The script gen_decoys.py (as closely as possible) implements the workflow that is being used for the selection of target-specific decoys in the DUDE-Z data set [Stein et al.].
Decoys for a given set of input molecules (e.g. a set of known actives specified by the -i option) are retrieved from a large database of diverse drug-like molecules (e.g. a suitable ZINC subset; specified by the -d option). In principle, any compound database can be used as decoy source. However, the database should be large enough (in the order of several millions of molecules) so that it can be made sure that a sufficient amount of structurally diverse decoys is found for each input molecule (default: 50 output decoys per molecule).
Decoy candidates are primarily selected by an input molecule property matching procedure. One of these properties is the net formal charge and the tolerance for matching this property should be quite small (default: zero). Thus, to be able to find a sufficient number of decoy candidates, possible protonation states of the input and decoy database molecules either need to be standardized or have to be enumerated (the preferred option; can be done with a tool like Epik available from Schrodinger Inc.) before performing any decoy search. For the used decoy database this needs to be done only once.
In order to speed up the search for decoys, all relevant properties of the molecules in the decoy database need to be precalculated and stored in a CSV-file for later use.
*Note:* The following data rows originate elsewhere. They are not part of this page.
#[global] Instance MemTableIterator_laws : Iterator.Laws icmp internal_ok (MemTableIterator ucmp).
Proof.
  split.
  - intros it es p (mes & ids & Hok & Hr & Hc & -> & _). by apply (mem_sorted (table_ (mi_table it)) mes ids).
  - intros it es i (mes & ids & _ & _ & _ & -> & _ & Hi). rewrite length_map. by apply Hi.
  - intros it es p (mes & ids & Hok & Hr & Hc & -> & Hn & Hi). cbn. rewrite Hn. destruct p as [i|]; [|done]. cbn.
    destruct (lookup_lt_is_Some_2 ids i) as [x ->]; [|done]. rewrite (mem_ids_length (table_ (mi_table it)) mes) by done. by apply Hi.
  - apply mi_key_ok.
  - intros it es p Hrep. eapply mi_move_ok; [done|]. intros mes ids Hl -> Hr Hc Hok _ _.
    destruct (mem_moves _ mes ids Hok Hr Hc _ seq_ok_0 ltac:(done)) as (_ & E & _). unfold MemIter_SeekToFirst. rewrite E. split.
    + f_equal. apply lookup_at_index. by rewrite length_map.
    + intros i [-> Hi]%at_index_Some. by rewrite length_map in Hi.
  - intros it es p Hrep. eapply mi_move_ok; [done|]. intros mes ids Hl -> Hr Hc Hok _ _.
    destruct (mem_moves _ mes ids Hok Hr Hc _ seq_ok_0 ltac:(done)) as (_ & _ & E & _). unfold MemIter_SeekToLast. rewrite E, length_map. split.
    + f_equal. rewrite Hl. by apply lookup_before_last.
    + intros i Hi%before_Some. lia.
  - intros t it es p (k & Hs & Hlk & ->) Hrep. eapply mi_move_ok; [done|]. intros mes ids Hl -> Hr Hc Hok _ _.
    destruct (mem_moves _ mes ids Hok Hr Hc _ Hs Hlk) as (E & _). unfold MemIter_Seek. rewrite E. split.
    + f_equal. apply lookup_at_index. by rewrite length_map.
    + intros i [-> Hi]%at_index_Some. by rewrite length_map in Hi.
  - intros it es i Hrep. eapply mi_move_ok; [done|]. intros mes ids Hl -> Hr Hc Hok Hn Hi.
    destruct (mem_moves _ mes ids Hok Hr Hc _ seq_ok_0 ltac:(done)) as (_ & _ & _ & E). unfold MemIter_Next.
    rewrite Hn. cbn [mbind option_bind]. destruct (E i) as (-> & _); [rewrite Hl; by apply Hi|]. split.
    + f_equal. apply lookup_at_index. by rewrite length_map.
    + intros j [-> Hj]%at_index_Some. by rewrite length_map in Hj.
  - intros it es i Hrep. eapply mi_move_ok; [done|]. intros mes ids Hl -> Hr Hc Hok Hn Hi.
    destruct (mem_moves _ mes ids Hok Hr Hc _ seq_ok_0 ltac:(done)) as (_ & _ & _ & E). unfold MemIter_Prev.
    rewrite Hn. cbn [mbind option_bind]. specialize (Hi i eq_refl). destruct (E i) as (_ & -> & _); [lia|]. split.
    + by destruct i.
    + intros j Hj%before_Some. lia.
Qed.
(* ===== verification/DbIter.v ===== *)
(** db/db_iter.{h,cpp}: the iterator a client sees.

    The internal iterator walks internal keys (user key, sequence number, type);
    DBIter shows, for each user key, the newest version its snapshot sees, unless
    that is a deletion.  [skip] points to [saved_key_] in every call, so the model
    reads and writes that field.  Capacities of strings are not modelled: both
    branches of [ClearSavedValue] leave an empty string.  The loops take fuel, one
    round per entry of the internal iterator. *)

From Stdlib Require Import ZArith Lia List Bool String Sorting.Sorted.
From S2P Require Import Prelude Lists Coding Slice Comparator DbFormat Arena MemTable Version.
From S2P Require Import Iterators Merger InternalIters CompactionWork.

Module DBIter.

Record t (I : Type) (user_comparator_ : Comparator) (fuel : nat) := Mk {
  iter_ : I;
  sequence_ : Z;
  direction_ : Direction;
  valid_ : bool;
  status_ : Status;
  saved_key_ : bytes;
  saved_value_ : bytes
}.
Arguments Mk {I user_comparator_ fuel}.
Arguments iter_ {I user_comparator_ fuel}.
Arguments sequence_ {I user_comparator_ fuel}.
Arguments direction_ {I user_comparator_ fuel}.
Arguments valid_ {I user_comparator_ fuel}.
Arguments status_ {I user_comparator_ fuel}.
Arguments saved_key_ {I user_comparator_ fuel}.
Arguments saved_value_ {I user_comparator_ fuel}.

Section DBIter.
Context {I : Type} `{!Iterator.Ops I} {ucmp : Comparator} {fuel : nat}.
Abbreviation it := (t I ucmp fuel).

(** NewDBIterator *)
Definition new (internal_iter : I) (s : Z) : it := Mk internal_iter s kForward false Status_OK [] [].

Definition with_iter (d : it) (i : I) : it :=
  Mk i (sequence_ d) (direction_ d) (valid_ d) (status_ d) (saved_key_ d) (saved_value_ d).
Definition with_direction (d : it) (dir : Direction) : it :=
  Mk (iter_ d) (sequence_ d) dir (valid_ d) (status_ d) (saved_key_ d) (saved_value_ d).
Definition with_valid (d : it) (b : bool) : it :=
  Mk (iter_ d) (sequence_ d) (direction_ d) b (status_ d) (saved_key_ d) (saved_value_ d).
Definition with_status (d : it) (s : Status) : it :=
  Mk (iter_ d) (sequence_ d) (direction_ d) (valid_ d) s (saved_key_ d) (saved_value_ d).
(** [SaveKey] *)
Definition with_key (d : it) (k : bytes) : it :=
  Mk (iter_ d) (sequence_ d) (direction_ d) (valid_ d) (status_ d) k (saved_value_ d).
Definition with_value (d : it) (v : bytes) : it :=
  Mk (iter_ d) (sequence_ d) (direction_ d) (valid_ d) (status_ d) (saved_key_ d) v.

Definition ClearSavedValue (d : it) : it := with_value d [].

Definition Valid (d : it) : bool := valid_ d.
For the precalculation of these properties the gen_decoys.py script offers a special mode of operation that is enabled by the --calc-props command line flag:
$ python3 gen_decoys.py --calc-props -d <DECOY-DB> -p <PROP-CSV-FILE>When the gen_decoys.py script is executed in this way it will calculate all required properties of the molecules in the database file <DECOY-DB>
and write the results in CSV format to the file <PROP-CSV-FILE>. The precalculation procedure needs to be carried out
only once for the used decoy database and the generated property CSV file can then be used by all later decoy searches (note:
if the <DECOY-DB> file gets altered by removing or adding molecules the property calculation procedure needs to be carried out
again!).
$ python3 gen_decoys.py -i <INPUT-MOLS> -o <GEN-DECOYS> -d <DECOY-DB> -p <PROP-CSV-FILE>The input molecules (e.g. known ligands for the target of interest) are specified via the -i option and the found decoys (by default 50
for each input molecule) will be written to the file <GEN-DECOYS> specified by the -d option. <DECOY-DB> denotes the decoy source database
and <PROP-CSV-FILE> the associated property data file that was generated previously (see above).
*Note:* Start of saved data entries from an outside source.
(* ===== verification/ReadIters.v ===== *)
(** The iterators of db/version_set.cpp and db/db_impl.cpp that put the others
    together: GetFileIterator, Version::NewConcatenatingIterator,
    Version::AddIterators, VersionSet::MakeInputIterator and
    DBImpl::NewInternalIterator.

    [new_table_iterator] is TableCache::NewIterator with the options of the call: a
    parameter, of which the theorems use that it opens an iterator over the
    entries [ents f] of a file, one whose [status()] returns. *)

From Stdlib Require Import ZArith Lia List Bool String Sorting.Sorted.
From stdpp Require Import sorting.
From S2P Require Import Prelude Lists Coding Slice Comparator DbFormat Arena MemTable VersionEdit Version VersionSet.
From S2P Require Import Iterators InternalIters Merger TwoLevel CompactionWork DbIter.

Section ReadIters.
Context (ucmp : Comparator) {T : Type} `{!Iterator.Ops T} (new_table_iterator : Z -> Z -> T) (fuel : nat).

(** The block function of a level: an error iterator if the value is not that of a
    LevelFileNumIterator. *)
Definition GetFileIterator (file_value : bytes) : option (EmptyIterator + T) :=
  if negb (Zlength file_value =? 16) then
    Some (inl (NewErrorIterator (Status_Corruption (str "FileReader invoked with unexpected value") [])))
  else Some (inr (new_table_iterator (DecodeFixed64 file_value) (DecodeFixed64 (drop 8 file_value)))).

Abbreviation ConcatIterator := (TwoLevelIterator (X := LevelFileNumIterator ucmp) GetFileIterator fuel).

Definition NewConcatenatingIterator (flist : list FileMetaData) : option ConcatIterator :=
  TwoLevel.new (NewLevelFileNumIterator ucmp flist).

(** Iterators over single files, or over the files of a level. *)
Abbreviation LevelIterator := (T + ConcatIterator)%type.

Definition file_iterator (f : FileMetaData) : LevelIterator := inl (new_table_iterator (number f) (file_size f)).

(** The levels above 0 that are not empty. *)
Fixpoint AddIterators_levels (levels : list (list FileMetaData)) : option (list LevelIterator) :=
  match levels with
  | [] => Some []
  | files :: levels =>
      if (length files =? 0)%nat then AddIterators_levels levels
      else
        c ← NewConcatenatingIterator files;
        rest ← AddIterators_levels levels;
        Some (inr c :: rest)
  end.

Definition AddIterators (v : Version) : option (list LevelIterator) :=
  rest ← AddIterators_levels (map (level_files v) (seq 1 (Z.to_nat config.kNumLevels - 1)));
  Some (map file_iterator (level_files v 0) ++ rest).

(** One round of the loop over [which]; [level] is [c->level() + which]. *)
Definition input_iterators (level : nat) (files : list FileMetaData) : option (list LevelIterator) :=
  if (length files =? 0)%nat then Some []
  else if (level =? 0)%nat then Some (map file_iterator files)
  else c ← NewConcatenatingIterator files; Some [inr c].

Definition MakeInputIterator (c : Compaction) : option (MergedIterator (InternalKeyCompare ucmp) LevelIterator) :=
  let space := if (level_ c =? 0)%nat then (length (inputs0_ c) + 1)%nat else 2%nat in
  l0 ← input_iterators (level_ c) (inputs0_ c);
  l1 ← input_iterators (level_ c + 1) (inputs1_ c);
  let list_ := l0 ++ l1 in
  if (space <? length list_)%nat then None
  else NewMergingIterator (InternalKeyCompare ucmp) list_.

(** The memtables and the current version; references are not modelled. *)
Definition NewInternalIterator (mem : MemTable) (imm : option MemTable) (current : Version)
    : option (MergedIterator (InternalKeyCompare ucmp) (MemTableIterator ucmp + LevelIterator)) :=
  files ← AddIterators current;
  let mems := MemTable_NewIterator ucmp mem :: match imm with Some m => [MemTable_NewIterator ucmp m] | None => [] end in
  NewMergingIterator (InternalKeyCompare ucmp) (map inl mems ++ map inr files).

(** DBImpl::NewIterator: the snapshot of the options, or the last sequence number. *)
Definition NewIterator (mem : MemTable) (imm : option MemTable) (current : Version) (last_sequence : Z) (snapshot : option Z)
    : option (DBIter.t (MergedIterator (InternalKeyCompare ucmp) (MemTableIterator ucmp + LevelIterator)) ucmp fuel) :=
  internal_iter ← NewInternalIterator mem imm current;
  Some (DBIter.new internal_iter (match snapshot with Some s => s | None => last_sequence end)).
End ReadIters.
(* ===== verification/Options.v ===== *)
(** leveldb/options.h and util/options.cpp.

    The fields that hold an environment, a logger or a snapshot pointer are left
    out: the code that uses them takes them as arguments.  A block cache is only
    known to be there or not. *)

From Stdlib Require Import ZArith Lia List Bool.
From S2P Require Import Prelude Comparator Bloom.

Inductive CompressionType := kNoCompression | kSnappyCompression.

Definition CompressionType_to_Z (t : CompressionType) : Z := match t with kNoCompression => 0 | kSnappyCompression => 1 end.

Record Options := MkOptions {
  comparator : Comparator;
  create_if_missing : bool;
  error_if_exists : bool;
  paranoid_checks : bool;
  write_buffer_size : Z;
  max_open_files : Z;
  has_block_cache : bool;
  block_size : Z;
  block_restart_interval : Z;
  compression : CompressionType;
  filter_policy : option FilterPolicy
}.

Definition Options_new : Options := {|
  comparator := BytewiseComparator;
  create_if_missing := false;
  error_if_exists := false;
  paranoid_checks := false;
  write_buffer_size := Z.shiftl 4 20;
  max_open_files := 1000;
  has_block_cache := false;
  block_size := 4096;
  block_restart_interval := 16;
  compression := kSnappyCompression;
  filter_policy := None
|}.

(** [o.block_restart_interval = n] *)
Definition with_restart_interval (o : Options) (n : Z) : Options :=
  MkOptions (comparator o) (create_if_missing o) (error_if_exists o) (paranoid_checks o) (write_buffer_size o) (max_open_files o)
    (has_block_cache o) (block_size o) n (compression o) (filter_policy o).

Record ReadOptions := MkReadOptions { verify_checksums : bool; fill_cache : bool }.

Definition ReadOptions_new : ReadOptions := MkReadOptions false true.

Record WriteOptions := MkWriteOptions { sync : bool }.

Definition WriteOptions_new : WriteOptions := MkWriteOptions false.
To some extent the decoy search procedure can be fine-tuned by modifying the tolerance range for each matched property type. Tolerances for each property can be changed by a corresponding command line option. The list of available options can be displayed when executing gen_decoys.py with the -h flag.
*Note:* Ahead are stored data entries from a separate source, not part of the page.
Lemma built_snoc o b cs rs rs' k v n cnt : built o b cs rs -> small_entry (k, v) -> (n <= length (BlockBuilder.last_key_ b))%nat -> (n <= length k)%nat ->
  take n (BlockBuilder.last_key_ b) = take n k -> 0 <= cnt < block_restart_interval o -> cnt <= Zlength cs ->
  (rs' = rs /\ (cs = [] -> n = 0%nat) \/ (rs' = rs ++ [length cs] /\ n = 0%nat /\ cs <> [])) ->
  built o (BlockBuilder.Mk (BlockBuilder.buffer_ b ++ enc (MkChunk n k v)) (u32 ∘ pos cs <$> rs') (cnt + 1) false k) (cs ++ [MkChunk n k v]) rs'.
Proof.
  intros [Hbuf Hrs Hlast Hcnt Hop Hsh Hfi Hso Hin Hre Hsm] [Hks Hvs] H1 H2 H3 Hc Hcl Hrs'. set (c := MkChunk n k v) in *.
  assert (forall r, r ∈ rs' -> (r <= length cs)%nat) as Hle by (intros r Hr; destruct Hrs' as [[-> _]|(-> & _ & _)];
    [|apply elem_of_app in Hr as [Hr| ->%list_elem_of_singleton]; [|lia]]; destruct (Hin r Hr); lia).
  assert (forall r, r ∈ rs' -> r = length cs -> n = 0%nat) as Hn0.
  { intros r Hr ->. destruct Hrs' as [[-> Hn]|(-> & -> & _)]; [|done]. destruct (Hin _ Hr); [|lia]. apply Hn. by destruct cs. }
  split; cbn [BlockBuilder.buffer_ BlockBuilder.restarts_ BlockBuilder.last_key_ BlockBuilder.counter_ BlockBuilder.finished_]; try done.
  - rewrite Hbuf, encs_app. unfold encs at 3. cbn. by rewrite app_nil_r.
  - apply list_fmap_ext. intros j r Hr. unfold compose. rewrite pos_snoc; [done|]. apply Hle. by eapply list_elem_of_lookup_2.
  - by rewrite key_before_end.
  - split; [lia|]. unfold Zlength in *. rewrite length_app. cbn. lia.
  - intros i c' [Hi|[-> ->]]%lookup_snoc_inv.
    + rewrite key_before_snoc by (apply lookup_lt_Some in Hi; lia). auto.
    + rewrite key_before_snoc, <- Hlast by lia. done.
  - destruct Hrs' as [[-> _]|(-> & _ & _)]; [done|]. destruct rs; [done|]. done.
  - destruct Hrs' as [[-> _]|(-> & _ & Hne)]; [done|]. apply StronglySorted_app_intro; [done|repeat constructor|].
    intros x y Hx ->%list_elem_of_singleton. destruct (Hin x Hx) as [->|]; [|lia]. destruct cs; [done|cbn; lia].
  - intros r Hr. right. rewrite length_app. cbn. specialize (Hle r Hr). lia.
  - intros r c' Hr [Hi|[-> ->]]%lookup_snoc_inv; [|by eapply Hn0].
    destruct Hrs' as [[-> _]|(-> & _ & _)]; [eauto|]. apply elem_of_app in Hr as [Hr| ->%list_elem_of_singleton]; [eauto|].
    apply lookup_lt_Some in Hi. lia.
  - intros i c' [Hi|[-> ->]]%lookup_snoc_inv; [eauto|]. done.
Qed.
The used decoy database may contain molecules that are active towards the biological target of the ligands for which the decoy search is carried out. In order to further reduce the risk that active molecules end up in the output decoy set (rest assured, the new DUDE-Z protocol takes several measures that greatly diminish the likeliness that this will happen), the gen_decoys.py script supports the specification of an 'excluded' molecule file (-x option). Any decoy candidate that is contained in the set of excluded molecules will not be considered for further processing and thus not enter the final decoy set. A reasonable way of using this option is to provide a file containing all known actives for the target of interest (e.g. retrieved from the ChEMBL database). Doing so will then ensure that at least none of the known active molecules is among the generated decoys.